Test locally using pre-commit (ruff, codespell, mypy & pylint)

```bash
git add . && pre-commit run --all
poetry run pylint dataplaybook tests
```

## Data Playbook v0 - origins

Data playbooks was created to replace various snippets of code I had lying around. They were all created to ensure repeatability of some menial task, and generally followed a similar structure of load something, process it and save it. (Process network data into GIS tools, network audits & reporting on router & NMS output, Extract IETF standards to complete SOCs, read my bank statements into my Excel budgeting tool, etc.)

For many of these tasks I have specific processing code (`tasks_x.py`, loaded with `modules: [tasks_x]` in the playbook), but in almost all cases input & output tasks (and configuring these names etc) are common. The idea of the modular tasks originally came from Home Assistant, where I started learning Python and the idea of "custom components" to add your own integrations, although one could argue this also has similarities to Ansible playbooks.

In many cases I have a 'loose' coupling to actual file names, using Everything search (`!es search_pattern` in the playbook) to resolve a search pattern to the correct file used for input.

It has some parts in common with Ansible Playbooks, especially the name was chosen after I was introduced to Ansible Playbooks. The task structure has been updated in 2019 to match the Ansible Playbooks 2.0/2.5+ format and allow names. This format will also be easier to introduce loop mechanisms etc.

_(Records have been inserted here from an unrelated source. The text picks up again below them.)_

Definition summarise_failure (parts : list part) : option str :=
  let ordered := sort_by part_order (List.filter (has_part_status PFailed) parts) in
  let messages := List.filter (fun m => negb (str_eqb (trim m) [])) (omap p_error ordered) in
  match messages with [] => None | _ => Some (truncate_error (join s!"; " messages)) end.

(** ** The manifest *)

Definition MANIFEST_VERSION : Z := 1.
Record manifest := Manifest { m_backup_id : str; m_version : Z; m_parts : list part; m_created_at : str }.

Definition build_manifest (backup_id : str) (parts : list part) (created_at : str) : manifest :=
  Manifest backup_id MANIFEST_VERSION (sort_by part_order parts) created_at.

Record observed_part := ObservedPart { op_part : str; op_checksum : str; op_size_bytes : Z }.
Record verification := Verification {
  v_matched : list str;
  v_mismatched : list str;
  v_unreadable : list str;
  v_unexpected : list str
}.

Definition is_clean (v : verification) : bool :=
  bool_decide (v_mismatched v = []) && bool_decide (v_unreadable v = []) && bool_decide (v_unexpected v = []).

Definition find_observed (name : str) (observed : list observed_part) : option observed_part :=
  List.find (fun o => str_eqb (op_part o) name) observed.
Definition part_matches (p : part) (o : observed_part) : bool :=
  (p_size_bytes p =? op_size_bytes o) && bool_decide (p_checksum p = Some (op_checksum o)).

(** The loop over the manifest's parts: the names matched, mismatched and unreadable so far. *)
Definition verify_part (observed : list observed_part) (acc : list str * list str * list str) (p : part) :
  list str * list str * list str :=
  let '(matched, mismatched, unreadable) := acc in
  if negb (has_part_status PDone p) then acc
  else match find_observed (p_part p) observed with
       | None => (matched, mismatched, unreadable ++ [p_part p])
       | Some o => if part_matches p o then (matched ++ [p_part p], mismatched, unreadable)
                   else (matched, mismatched ++ [p_part p], unreadable)
       end.

Definition verify_manifest (m : manifest) (observed : list observed_part) : verification :=
  let unexpected := op_part <$> List.filter (fun o => negb (existsb (fun p => str_eqb (p_part p) (op_part o)) (m_parts m))) observed in
  let '(matched, mismatched, unreadable) := fold_left (verify_part observed) (m_parts m) ([], [], []) in
  Verification (sort_by str_cmp matched) (sort_by str_cmp mismatched) (sort_by str_cmp unreadable)
    (sort_by str_cmp unexpected).

Section Documents.
Context `{J : JsonNumber}.
(** [serde_json::Value]'s text and hex SHA-256, of a text and of bytes. *)
Context (json_text : value -> str) (sha256_text : str -> str) (sha256_bytes : list Z -> str).

Definition opt_string (o : option str) : value := match o with Some s => VString s | None => VNull end.
Definition part_json (p : part) : value :=
  VObject [(s!"checksum", opt_string (p_checksum p)); (s!"item_count", VNumber (number_of_Z (p_item_count p)));
           (s!"part", VString (p_part p)); (s!"size_bytes", VNumber (number_of_Z (p_size_bytes p)));
           (s!"status", VString (part_status_as_str (p_status p)));
           (s!"storage_path", opt_string (p_storage_path p))].
Definition part_name_order (a b : part) : comparison := str_cmp (p_part a) (p_part b).
Definition canonical_json (m : manifest) : str :=
  json_text (VObject [(s!"backup_id", VString (m_backup_id m)); (s!"created_at", VString (m_created_at m));
    (s!"parts", VArray (part_json <$> sort_by part_name_order (m_parts m)));
    (s!"version", VNumber (number_of_Z (m_version m)))]).

Definition manifest_checksum (m : manifest) : str := sha256_text (canonical_json m).
Definition bytes_checksum (bytes : list Z) : str := sha256_bytes bytes.

(** ** Reading a run back

    [read_file] is the destination, [is_sealed] and [open] the framing of an encrypted artifact
    and its opening with the passphrase of the process, when there is one. *)
Section Destination.
Context (read_file : str -> option (list Z)) (is_sealed : list Z -> bool) (open : list Z -> option (list Z)).

Definition observe_part (sealer : bool) (p : part) : option observed_part :=
  relative ← p_storage_path p;
  bytes ← read_file relative;
  plaintext ← (if sealer then match (if is_sealed bytes then open bytes else Some bytes) with
                              | Some opened => Some opened
                              | None => if is_sealed bytes then None else Some bytes
                              end
               else if is_sealed bytes then None else Some bytes);
  Some (ObservedPart (p_part p) (bytes_checksum plaintext) (Z.of_nat (length plaintext))).

Definition observe (sealer : bool) (m : manifest) : list observed_part := omap (observe_part sealer) (m_parts m).

Record live_counts := LiveCounts { lc_total : Z; lc_matching : Z }.
Record part_evidence := PartEvidence { pe_part : part; pe_artifact : result (str * Z) unit; pe_live : live_counts }.
Definition no_live : live_counts := LiveCounts 0 0.

Definition read_artifact (p : part) : part_evidence :=
  PartEvidence p
    match p_storage_path p with
    | Some relative =>
        match read_file relative with
        | Some bytes => Ok (bytes_checksum bytes, Z.of_nat (length bytes))
        | None => Err tt
        end
    | None => Err tt
    end no_live.
Definition read_artifacts (m : manifest) : list part_evidence := read_artifact <$> m_parts m.
End Destination.
End Documents.

(** ** The price of a restore *)

Definition STALE_AFTER_DAYS : Z := 7.
Inductive restore_mode := Replace | Merge | Advisory.
Inductive warning_severity := Notice | Caution | Danger.
Inductive restore_warning_code :=
| StaleArchive | NotTheNewest | DataLoss | PartUnavailable | RunIncomplete | ManifestVersion | PassphraseRequired.
#[export] Instance restore_warning_code_eq_dec : EqDecision restore_warning_code.
Proof. solve_decision. Defined.

Definition for_part (name : str) : restore_mode :=
  if str_eqb name s!"database" || str_eqb name s!"media" then Replace
  else if str_eqb name s!"themes" || str_eqb name s!"plugins" then Advisory
  else Merge.
Definition is_destructive (m : restore_mode) : bool := match m with Replace => true | _ => false end.

Record restorable_part := RestorablePart {
  rp_part : str;
  rp_available : bool;
  rp_item_count : Z;
  rp_size_bytes : Z;
  rp_checksum : option str;
  rp_live_matches : Z;
  rp_live_dropped : Z;
  rp_mode : restore_mode
}.
Record restore_warning := RestoreWarning { rw_severity : warning_severity; rw_code : restore_warning_code }.
Record restore_preview := RestorePreview {
  pv_backup_id : str;
  pv_label : str;
  pv_finished_at : option str;
  pv_age_days : Z;
  pv_parts : list restorable_part;
  pv_warnings : list restore_warning;
  pv_restorable_bytes : Z;
  pv_total_live_dropped : Z;
  pv_total_live_matches : Z;
  pv_confirm_phrase : str;
  pv_restorable : bool
}.

Definition severity_rank (s : warning_severity) : nat := match s with Notice => 0 | Caution => 1 | Danger => 2 end.
Definition more_severe (a b : warning_severity) : warning_severity :=
  if (severity_rank a <=? severity_rank b)%nat then b else a.
Definition worst (p : restore_preview) : option warning_severity :=
  match rw_severity <$> pv_warnings p with [] => None | s :: l => Some (fold_left more_severe l s) end.
Definition warns (p : restore_preview) (code : restore_warning_code) : bool :=
  existsb (fun w => bool_decide (rw_code w = code)) (pv_warnings p).
Definition accepts (p : restore_preview) (typed : str) : bool :=
  negb (str_eqb (pv_confirm_phrase p) []) && str_eqb typed (pv_confirm_phrase p).
Definition available_parts (p : restore_preview) : list str := rp_part <$> List.filter rp_available (pv_parts p).

Definition live_dropped (l : live_counts) : Z := Z.max 0 (lc_total l - lc_matching l).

### Comparison to Ansible Playbooks

Data playbooks is intended to create and modify variables in the environment (similar to **inventory**). Data playbooks starts with an empty environment (although you can read the environment from various sources inside the play).
Although new variables can be created using **register:** in Ansible, data playbook functions requires the output to be captured through `target:`.

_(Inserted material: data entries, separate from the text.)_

Definition restore_row (organization : option Z) (sites : list media_site) (now : Z) (o : copied_object)
  (rows : list media_row) : result (bool * list media_row) backup_error :=
  if negb (site_in_organization organization sites (co_site_id o)) then Ok (false, rows)
  else
    require media_row_ok o else BackupDatabase in
    match List.find (has_key (co_storage_key o)) rows with
    | Some r =>
        if mo_site_id (mr_object r) =? co_site_id o
        then Ok (true, (fun r => if has_key (co_storage_key o) r && (mo_site_id (mr_object r) =? co_site_id o)
                                 then refreshed o r else r) <$> rows)
        else Ok (false, rows)
    | None =>
        refuse existsb (fun r => mo_id (mr_object r) =? co_id o) rows with BackupDatabase in
        Ok (true, rows ++ [row_of now o])
    end.

Section Restore.
Context `{O : ObjectStore}.
Context (sha256_bytes : list Z -> str).

Record library := Library { lb_objects : objects; lb_rows : list media_row }.

(** The reader of the restore: the destination's file under the archive key. *)
Definition read_archived (root : str) (d : disk) (o : copied_object) : option (list Z) :=
  d !! local_path_for root (co_archive_key o).

Definition restore_object (root : str) (d : disk) (organization : option Z) (sites : list media_site) (now : Z)
  (acc : restore_report * library) (o : copied_object) : restore_report * library :=
  let '(report, live) := acc in
  match read_archived root d o with
  | None => (count_failure o ArchiveUnreadable report, live)
  | Some bytes =>
      if negb (str_eqb (sha256_bytes bytes) (co_checksum o)) then (count_failure o ArchiveCorrupt report, live)
      else
        match storage_put (co_storage_key o) bytes (lb_objects live) with
        | (Err e, stored) => (count_failure o (StoreRefused e) report, Library stored (lb_rows live))
        | (Ok _, stored) =>
            let '(touched, rows) := match restore_row organization sites now o (lb_rows live) with
                                    | Ok (touched, rows) => (touched, rows)
                                    | Err _ => (false, lb_rows live)
                                    end in
            (count_restored o touched report, Library stored rows)
        end
  end.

Data playbook tasks are different form Ansible's **actions**:

- They are mostly not idempotent, since the intention is to modify tables as we go along,
- they can return lists containing rows or be Python iterators (that `yield` rows of a table)
- if they dont return any tabular data (a list), the return value will be added to the `var` table in the environment
- Each have a strict voluptuous schema, evaluated when loading and during runtime (e.g. to expand templates) to allow quick troubleshooting

You could argue I can do this with Ansible, but it won't be as elegant with single item hosts files, `gather_facts: no` and `delegate_to: localhost` throughout the playbooks. It will likely only be half as much fun trying to force it into my way of thinking.